Double immunostaining of human (h)FABP1 and 4-hydroxyhexenal (HHE) in animal AKI models. Double immunostaining of hFABP1 (brown) and HHE (purple) in I/R-AKI (A) and CP-AKI (B) is shown. HHE accumulation was found in severely damaged tubular cells, and relatively preserved tubular cells showed positive staining of FABP1. Original data partly from Negishi et al. (36).

Fig. 9.

Urinary FABP1, plasma FABP1, and urine-to-plasma ratio of FABP1 in CP-AKI mice.
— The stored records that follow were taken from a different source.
(** X25.  [StartAnalysis] stops at the first id that is not registered or
    whose engine is not Ready and returns the error for it; the engines
    before it stay as they were started (nothing is rolled back), and
    the ids after it are not looked at.  An id given twice fails at its
    second occurrence, its engine being Thinking by then. *)
Theorem StartAnalysis_no_rollback posOk goOk fen moves pre id post params m :
  fst (StartAnalysis posOk goOk fen moves pre params m) = None →
  id ∈ pre
  ∨ (match GetEngine id (snd (StartAnalysis posOk goOk fen moves pre params m)) with
     | inl _ => True
     | inr e => State e ≠ EngineStateReady
     end) →
  let r := StartAnalysis posOk goOk fen moves (pre ++ id :: post) params m in
  snd r = snd (StartAnalysis posOk goOk fen moves pre params m)
  ∧ fst r
    = Some (match GetEngine id (snd r) with
            | inl err => err
            | inr e => ErrEngineNotReady id (State e)
            end)
  ∧ (id ∈ pre → fst r = Some (ErrEngineNotReady id EngineStateThinking)).
Proof.
  unfold StartAnalysis. intros Hpre Hid. cbv zeta.
  rewrite startAnalysisLoop_app.
  destruct (startAnalysisLoop posOk goOk fen moves params 0 pre m)
    as [[err|] m1] eqn:Hloop; [done|]. cbn [fst snd] in *.
  cbn [startAnalysisLoop].
  assert (Hthink : id ∈ pre →
    ∃ e, Manager.engines m1 !! id = Some e ∧ State e = EngineStateThinking).
  { clear Hid. revert Hloop. clear Hpre. generalize 0%nat. revert m.
    induction pre as [|id0 pre IH]; intros m i Hloop Hin; [by apply elem_of_nil in Hin|].
    cbn [startAnalysisLoop] in Hloop. unfold GetEngine in Hloop.
    destruct (Manager.engines m !! id0) as [e|] eqn:He; [|done].
    destruct (negb _) eqn:Hrdy; [done|].
    destruct (SetPosition (posOk i) fen moves e) as [[err|] e1] eqn:Hp; [done|].
    destruct (Go (goOk i) params e1) as [[err|] e2] eqn:Hg; [done|].
    destruct (decide (id ∈ pre)) as [Hin'|Hni]; [by eapply IH|].
    apply elem_of_cons in Hin as [->|?]; [|done].
    assert (He2 : State e2 = EngineStateThinking).
    { unfold Go in Hg. cbv zeta in Hg.
      destruct (negb (bool_decide (State e1 = EngineStateReady))); [done|].
      unfold State.
      pose proof (sendCommand_state (goOk i) (BuildGoCommand params)
                    (setState EngineStateThinking e1)) as (Hs & _).
      rewrite Hg in Hs. exact Hs. }
    assert (Hkeep : ∀ ids j m0 m2,
      id0 ∉ ids → startAnalysisLoop posOk goOk fen moves params j ids m0 = (None, m2) →
      Manager.engines m2 !! id0 = Manager.engines m0 !! id0).
    { clear. induction ids as [|x ids IHk]; intros j m0 m2 Hni; cbn [startAnalysisLoop].
      - by intros [= <-].
      - apply not_elem_of_cons in Hni as [Hne Hni]. unfold GetEngine.
        destruct (Manager.engines m0 !! x); [|done].
        destruct (negb _); [done|].
        destruct (SetPosition _ _ _ _) as [[?|] ?]; [done|].
        destruct (Go _ _ _) as [[?|] ?]; [done|].
        intros H. rewrite (IHk _ _ _ Hni H). cbn. by rewrite lookup_insert_ne. }
    rewrite (Hkeep _ _ _ _ Hni Hloop). cbn. rewrite lookup_insert_eq. by eexists. }
  unfold GetEngine in *. destruct (Manager.engines m1 !! id) as [e|] eqn:He.
  - assert (Hnr : State e ≠ EngineStateReady).
    { destruct Hid as [Hin|Hnr]; [|done].
      destruct (Hthink Hin) as (e' & [= <-] & ->). done. }
    rewrite bool_decide_eq_false_2 by done. cbn [negb fst snd]. rewrite He.
    split; [done|]. split; [done|].
    intros Hin. destruct (Hthink Hin) as (e' & [= <-] & ->). done.
  - cbn [fst snd]. rewrite He. split; [done|]. split; [done|].
    intros Hin. by destruct (Hthink Hin) as (e' & [=] & _).
Qed.

Lemma StartAnalysis_no_rollback_witness :
  let m := Manager.mk {[ "sf" := readyEngine ]} false in
  let r := StartAnalysis (λ _, true) (λ _, true) "" [] ["sf"; "sf"] ponderParams m in
  fst r = Some (ErrEngineNotReady "sf" EngineStateThinking)
  ∧ snd r = snd (StartAnalysis (λ _, true) (λ _, true) "" [] ["sf"] ponderParams m).
Proof.
  intros m r.
  destruct (StartAnalysis_no_rollback (λ _, true) (λ _, true) "" [] ["sf"] "sf" []
              ponderParams m) as (H1 & _ & H3);
    [reflexivity|left; by apply list_elem_of_singleton|].
  split; [apply H3; by apply list_elem_of_singleton|exact H1].
Defined.

Lemma Stop_final env e :
  Engine.state (snd (Stop env e)) = EngineStateNone
  ∨ Engine.state (snd (Stop env e)) = EngineStateStopped.
Proof. unfold Stop. destruct (Engine.state e) eqn:Hs; cbn; rewrite ?Hs; auto. Qed.

Lemma Stop_noop env e :
  Engine.state e = EngineStateNone ∨ Engine.state e = EngineStateStopped →
  Stop env e = (None, e).
Proof. intros [H|H]; unfold Stop; by rewrite H. Qed.

(** X26.  [StopAll] calls [Stop] on every engine of the table, after
    which each is in state Stopped or None; a second [StopAll] changes
    nothing.  [Shutdown] does the same and cancels the manager's
    context, and [StartAnalysis] on a non-empty list of ids fails
    afterwards. *)
Theorem StopAll_stops_every_engine env m :
  (∀ id, Manager.engines (StopAll env m) !! id
         = (λ e, snd (Stop (env id) e)) <$> Manager.engines m !! id)
  ∧ (∀ id e, Manager.engines (StopAll env m) !! id = Some e →
       State e = EngineStateNone ∨ State e = EngineStateStopped)
  ∧ (∀ env', StopAll env' (StopAll env m) = StopAll env m)
  ∧ Manager.engines (Shutdown env m) = Manager.engines (StopAll env m)
  ∧ Manager.ctxDone (Shutdown env m) = true
  ∧ (∀ posOk goOk fen moves id ids params,
       fst (StartAnalysis posOk goOk fen moves (id :: ids) params (Shutdown env m))
       ≠ None).
Proof.
  assert (Hlook : ∀ env0 m0 id, Manager.engines (StopAll env0 m0) !! id
                  = (λ e, snd (Stop (env0 id) e)) <$> Manager.engines m0 !! id).
  { intros env0 m0 id. cbn. rewrite map_lookup_imap.
    by destruct (Manager.engines m0 !! id). }
  assert (Hfin : ∀ id e, Manager.engines (StopAll env m) !! id = Some e →
                 State e = EngineStateNone ∨ State e = EngineStateStopped).
  { intros id e. rewrite Hlook. destruct (Manager.engines m !! id); [|done].
    intros [= <-]. apply Stop_final. }
  split; [apply Hlook|]. split; [exact Hfin|]. split; [|split; [done|split; [done|]]].
  - intros env'. unfold StopAll. cbn [Manager.engines Manager.ctxDone]. f_equal.
    apply map_eq. intros id. rewrite !map_lookup_imap.
    destruct (Manager.engines m !! id) as [e|]; [|done].
    cbn. by rewrite (Stop_noop _ _ (Stop_final _ _)).
  - intros posOk goOk fen moves id ids params. unfold StartAnalysis.
    cbn [startAnalysisLoop]. unfold GetEngine.
    change (Manager.engines (Shutdown env m)) with (Manager.engines (StopAll env m)).
    destruct (Manager.engines (StopAll env m) !! id) as [e|] eqn:He; [|done].
    destruct (Hfin id e He) as [H|H]; rewrite H; done.
Qed.

Lemma StopAll_stops_every_engine_witness :
  let m := Manager.mk {[ "sf" := thinkingEngine ]} false in
  ∃ e, Manager.engines (StopAll (λ _, mkStopEnv true true) m) !! "sf" = Some e
       ∧ (State e = EngineStateNone ∨ State e = EngineStateStopped).
Proof.
  intros m.
  destruct (StopAll_stops_every_engine (λ _, mkStopEnv true true) m) as (_ & H & _).
  eexists. split; [reflexivity|]. apply (H "sf"). reflexivity.
Defined.

Lemma stopAnalysisLoop_spec wok : ∀ ids i lastErr m,
  NoDup ids →
  let r := stopAnalysisLoop wok i ids lastErr m in
  (∀ k id e, ids !! k = Some id → Manager.engines m !! id = Some e →
     Manager.engines (snd r) !! id = Some (snd (StopSearch (wok (i + k)%nat) e)))
  ∧ (∀ id, id ∉ ids → Manager.engines (snd r) !! id = Manager.engines m !! id)
  ∧ (fst r = None ↔
     lastErr = None
     ∧ ∀ k id, ids !! k = Some id →
         ∃ e, Manager.engines m !! id = Some e
              ∧ fst (StopSearch (wok (i + k)%nat) e) = None).
Proof.
  induction ids as [|id rest IH]; intros i lastErr m Hnd; cbv zeta.
  { cbn. split; [done|]. split; [done|]. split; [by intros ->|by intros [-> _]]. }
  apply NoDup_cons in Hnd as [Hni Hnd]. cbn [stopAnalysisLoop]. unfold GetEngine.
  destruct (Manager.engines m !! id) as [e|] eqn:He.
  - set (m1 := Manager.store id (snd (StopSearch (wok i) e)) m).
    assert (Hm1 : ∀ id', id' ≠ id →
      Manager.engines m1 !! id' = Manager.engines m !! id').
    { intros id' Hne. unfold m1. cbn. by rewrite lookup_insert_ne. }
    assert (Hrest : ∀ k id', rest !! k = Some id' → id' ≠ id).
    { intros k id' Hk ->. apply Hni. by eapply list_elem_of_lookup_2. }
    assert (Hgen : ∀ lastErr',
      let r := stopAnalysisLoop wok (S i) rest lastErr' m1 in
      (∀ k id0 e0, (id :: rest) !! k = Some id0 → Manager.engines m !! id0 = Some e0 →
         Manager.engines (snd r) !! id0 = Some (snd (StopSearch (wok (i + k)%nat) e0)))
      ∧ (∀ id0, id0 ∉ id :: rest →
           Manager.engines (snd r) !! id0 = Manager.engines m !! id0)
      ∧ (fst r = None ↔
         lastErr' = None
         ∧ ∀ k id0, rest !! k = Some id0 →
             ∃ e0, Manager.engines m !! id0 = Some e0
                   ∧ fst (StopSearch (wok (i + S k)%nat) e0) = None)).
    { intros lastErr'. cbv zeta.
      destruct (IH (S i) lastErr' m1 Hnd) as (H1 & H2 & H3).
      split; [|split].
      - intros [|k] id0 e0 Hk He0; cbn in Hk.
        + injection Hk as <-. rewrite H2 by done. unfold m1. cbn.
          rewrite lookup_insert_eq, Nat.add_0_r. congruence.
        + replace (i + S k)%nat with (S i + k)%nat by lia.
          apply H1; [done|]. rewrite Hm1; [done|]. by eapply Hrest.
      - intros id0 [Hne Hni0]%not_elem_of_cons. rewrite H2 by done. by apply Hm1.
      - rewrite H3. split; intros [Hl Hk]; (split; [done|]);
          intros k id0 Hid0; destruct (Hk k id0 Hid0) as (e0 & He0 & Hok);
          exists e0; replace (i + S k)%nat with (S i + k)%nat in * by lia;
          (split; [|done]).
        + rewrite <- Hm1; [done|by eapply Hrest].
        + rewrite Hm1; [done|by eapply Hrest]. }
    destruct (StopSearch (wok i) e) as [[err|] e1] eqn:Hss; cbn [snd] in *; subst m1.
    + destruct (Hgen (Some (ErrOfEngine err))) as (H1 & H2 & H3).
      split; [done|]. split; [done|]. rewrite H3. split; [by intros [? _]|].
      intros [_ Hk]. destruct (Hk 0%nat id eq_refl) as (e0 & He0 & Hok).
      rewrite Nat.add_0_r in Hok. rewrite He in He0. injection He0 as <-.
      by rewrite Hss in Hok.
    + destruct (Hgen lastErr) as (H1 & H2 & H3).
      split; [done|]. split; [done|]. rewrite H3. split.
      * intros [Hl Hk]. split; [done|]. intros [|k] id0 Hid0; cbn in Hid0.
        -- injection Hid0 as <-. exists e. rewrite Nat.add_0_r, Hss. done.
        -- by apply Hk.
      * intros [Hl Hk]. split; [done|]. intros k id0 Hid0. by apply (Hk (S k)).
  - destruct (IH (S i) (Some (ErrNotFound id)) m Hnd) as (H1 & H2 & H3).
    split; [|split].
    + intros [|k] id0 e0 Hk He0; cbn in Hk; [congruence|].
      replace (i + S k)%nat with (S i + k)%nat by lia. by apply H1.
    + intros id0 [Hne Hni0]%not_elem_of_cons. by apply H2.
    + rewrite H3. split; [by intros [? _]|].
      intros [_ Hk]. destruct (Hk 0%nat id eq_refl) as (e0 & He0 & _). congruence.
Qed.

(** X27.  [StopAnalysis] on distinct ids goes through the whole list:
    every registered engine named gets its [StopSearch], whatever
    happened to the ids before it, and the engines not named are
    untouched.  It returns no error exactly when every id is registered
    and every [StopSearch] succeeded. *)
Theorem StopAnalysis_best_effort wok ids m :
  NoDup ids →
  let r := StopAnalysis wok ids m in
  (∀ k id e, ids !! k = Some id → Manager.engines m !! id = Some e →
     Manager.engines (snd r) !! id = Some (snd (StopSearch (wok k) e)))
  ∧ (∀ id, id ∉ ids → Manager.engines (snd r) !! id = Manager.engines m !! id)
  ∧ (fst r = None ↔
     ∀ k id, ids !! k = Some id →
       ∃ e, Manager.engines m !! id = Some e ∧ fst (StopSearch (wok k) e) = None).
Proof.
  intros Hnd. cbv zeta. unfold StopAnalysis.
  destruct (stopAnalysisLoop_spec wok ids 0 None m Hnd) as (H1 & H2 & H3).
  split; [exact H1|]. split; [exact H2|]. rewrite H3. by split; [intros [_ ?]|].
Qed.

Lemma StopAnalysis_best_effort_witness :
  let m := Manager.mk {[ "sf" := thinkingEngine ]} false in
  let r := StopAnalysis (λ _, true) ["ghost"; "sf"] m in
  Manager.engines (snd r) !! "sf" = Some (snd (StopSearch true thinkingEngine))
  ∧ fst r ≠ None.
Proof.
  intros m r.
  destruct (StopAnalysis_best_effort (λ _, true) ["ghost"; "sf"] m) as (H1 & _ & H3).
  - repeat constructor; [|by intros ?%elem_of_nil].
    intros Hin%list_elem_of_singleton. discriminate Hin.
  - split; [by apply (H1 1%nat "sf" thinkingEngine)|].
    intros Hr. destruct H3 as [H3 _].
    destruct (H3 Hr 0%nat "ghost" eq_refl) as (e & He & _).
    by vm_compute in He.
Defined.

Section Stream.

Implicit Types (m : EngineManager.t) (r : GoTime * AnalysisInfo.t)
  (received : list (GoTime * AnalysisInfo.t)).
Urinary and plasma FABP1 levels were examined in CP-AKI (20 mg/kg). Urine and plasma levels of hFABP1 increased after CP injection. However, urinary level was much higher than plasma level and urine-to-plasma ratio increased >25-fold compared with 0 h. Original data from Negishi et al. (36).

Fig. 10.

A strategy for biomarker development. CKD, chronic kidney disease; LPS, lipopolysaccharide; CLP, cecal ligation and puncture; CPB, cardiopulmonary bypass; UUO, unilateral ureter obligation; Alb, albumin; FGS, focal glomerulosclerosis; DM diabetes mellitus; IgAN, IgA nephropathy.